In Abia state for instance, the agitation for the creation of Aba state grows louder and considering the way the region has been treated in Abia state, one cannot but understand the justness of their aspiration. At the same time, one is painfully aware that state creation in Abia will only give rise to new minorities in Abia and Aba states that will see a state of their own as the solution. The question is, when Nigeria will stop solving problems that are rooted in bad undemocratic and corrupt government with creating more states. Recently Abia state expelled none indigenes from its civil service there by undertaking a form of ethnic cleansing. Those who see Biafra as the solution do not seem to understand how injustices like this can undermine the unity of the people on which the future of any independent Igbo land depends. The reality in Nigeria is that no region is ethnically homogeneous. The differences between Obosi and Onitsha are as deep rooted as that between Sunni and Shia Muslims, Hausa-Fulani and Kuramas or Ife and Modekeke. Every state in Igbo land has its minority who are marginalised and this will not simply stop with the creation of Biafra.

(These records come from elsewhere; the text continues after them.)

Record ReceiptVersionRequest : Type := mkReceiptVersionRequest {
  rv_Key : PlanKey;
  rv_Requested : string;
  rv_ExpectedVersion : string;
  rv_IdentityHash : string;
  rv_ConfigHash : string;
  rv_CatalogVersion : string;
  rv_ProgressiveHash : string;
  rv_RouterID : string;
}.

(** [Ok None] is a stale plan. *)
Definition IssueReceiptForVersion s (req : ReceiptVersionRequest) :
    SessionPlanStore * result plan_error (option AuthorizationReceipt) :=
  if decide (key_valid (rv_Key req) = false ∨ rv_Requested req = "" ∨ rv_ExpectedVersion req = "") then
    (s, Err ErrToolNotAuthorized)
  else
    match entries s !! rv_Key req with
    | None => (s, Err ErrToolNotAuthorized)
    | Some e =>
        match e_plan e with
        | None => (s, Err ErrToolNotAuthorized)
        | Some p =>
            if decide (plan_Version p ≠ rv_ExpectedVersion req ∨ e_identityHash e ≠ rv_IdentityHash req ∨
                       e_configHash e ≠ rv_ConfigHash req ∨ e_catalogVersion e ≠ rv_CatalogVersion req ∨
                       e_progressiveHash e ≠ rv_ProgressiveHash req) then (s, Ok None)
            else if plan_Contains p (rv_Requested req) then
              let '(s, r) := issueReceipt s (rv_Key req) e p (rv_Requested req) (rv_RouterID req) in (s, Ok (Some r))
            else (s, Err ErrToolNotAuthorized)
        end
    end.

Definition CommitAndIssueReceipt s key (plan : option SelectionPlan) sc (requested routerID : string) :
    SessionPlanStore * result plan_error (SelectionPlan * AuthorizationReceipt) :=
  match validatePlanWrite key ((λ p, clonePlan p false) <$> plan) sc, plan with
  | Some e, _ => (s, Err e)
  | None, None => (s, Err ErrInvalidSelectionPlan)
  | None, Some plan =>
      if decide (requested = "") then (s, Err ErrToolNotAuthorized)
      else if negb (sessionActiveLocked s sc) then (s, Err ErrSessionPlanNotActive)
      else
        match setLocked s key (clonePlan plan false) sc true with
        | (s, Err e) => (s, Err e)
        | (s, Ok committed) =>
            match entries s !! key with
            | None => (s, Err ErrToolNotAuthorized)
            | Some e =>
                match e_plan e with
                | None => (s, Err ErrToolNotAuthorized)
                | Some p =>
                    if plan_Contains p requested then
                      let '(s, r) := issueReceipt s key e p requested routerID in (s, Ok (committed, r))
                    else (s, Err ErrToolNotAuthorized)
                end
            end
        end
  end.

Inductive ReceiptOutcome : Type := ReceiptSucceeded | ReceiptAborted.
#[local] Instance ReceiptOutcome_eq_dec : EqDecision ReceiptOutcome.
Proof. solve_decision. Defined.

Record CallSuccessResult : Type := mkCallSuccessResult {
  Count : Z;
  Transitioned : bool;
}.

Definition no_effect : CallSuccessResult := mkCallSuccessResult 0 false.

Those who believe that the future of Igbo land rests with Biafra should remember that Ojukwu was not buried with Biafra flag and consider the political implication and ramifications of the fact that Ojukwu was buried with Nigerian flag as a Nigerian soldier. Ojukwu was not buried as a Biafran soldier. It was not Biafran Soldiers that carried his casket. If he felt that the future of Igbos lies in Biafra he would have said so. Even then, Igbos are not obliged to do whatever Ojukwu said. Igbo leaders need to look at the current state of Nigeria and come out with an intelligent and just option for Igbos that addresses the main problems in the region. Igbos must realise that we cannot have it both ways. We cannot belong to Nigeria and at the same time belong to Biafra. It is either we focus on achieving independence for Biafra through democratic means by using the existing political structure in Nigeria or fight for our place and dignity in a united and democratic Nigeria where the rule of law, justice and social equality of all. What Igbo leaders should have been doing now is using the existing imperfect structure in Nigeria to fight for justice for victims of Boko Haram atrocities by holding the government that is supposed to guarantee their safety accountable through the Courts.

Instead of providing honest and sensitive leadership that puts the needs of the people at the centre; many Igbo leaders have kept quiet about the suffering of Igbos in north Nigeria because they nurse a political ambition which they think would be damaged if they speak out about the injustice against Igbos. The general impression in Nigeria is that Igbo leaders are for sale. In Abuja, Igbo politicians are often ridiculed because of their tendency to change their beliefs and position when induced with money. Many of the leaders move from one political party to another without evidence of political conviction simply because they believe that it would enable them achieve their personal ambition. They do not care about the long term damage their conduct does to their ability to represent the interest of Igbos in Nigeria. This is the Igbo problem; the tendency of Igbo leaders to put personal profit over and above public good. No one but Igbos can solve the Igbo problems. It is time to tell ourselves the bitter truth so that recovery journey can begin. I rest my case on Biafra.

E O Eke is qualified in medicine. At various times he has been a General medical practitioner, Medical missionary, Medical Director and senior medical officer of health in Nigeria. He specializes in child, Adolescent and adult psychiatry and lives in England with his family. His interest is in health, religion philosophy and politics. He cares for body and mind.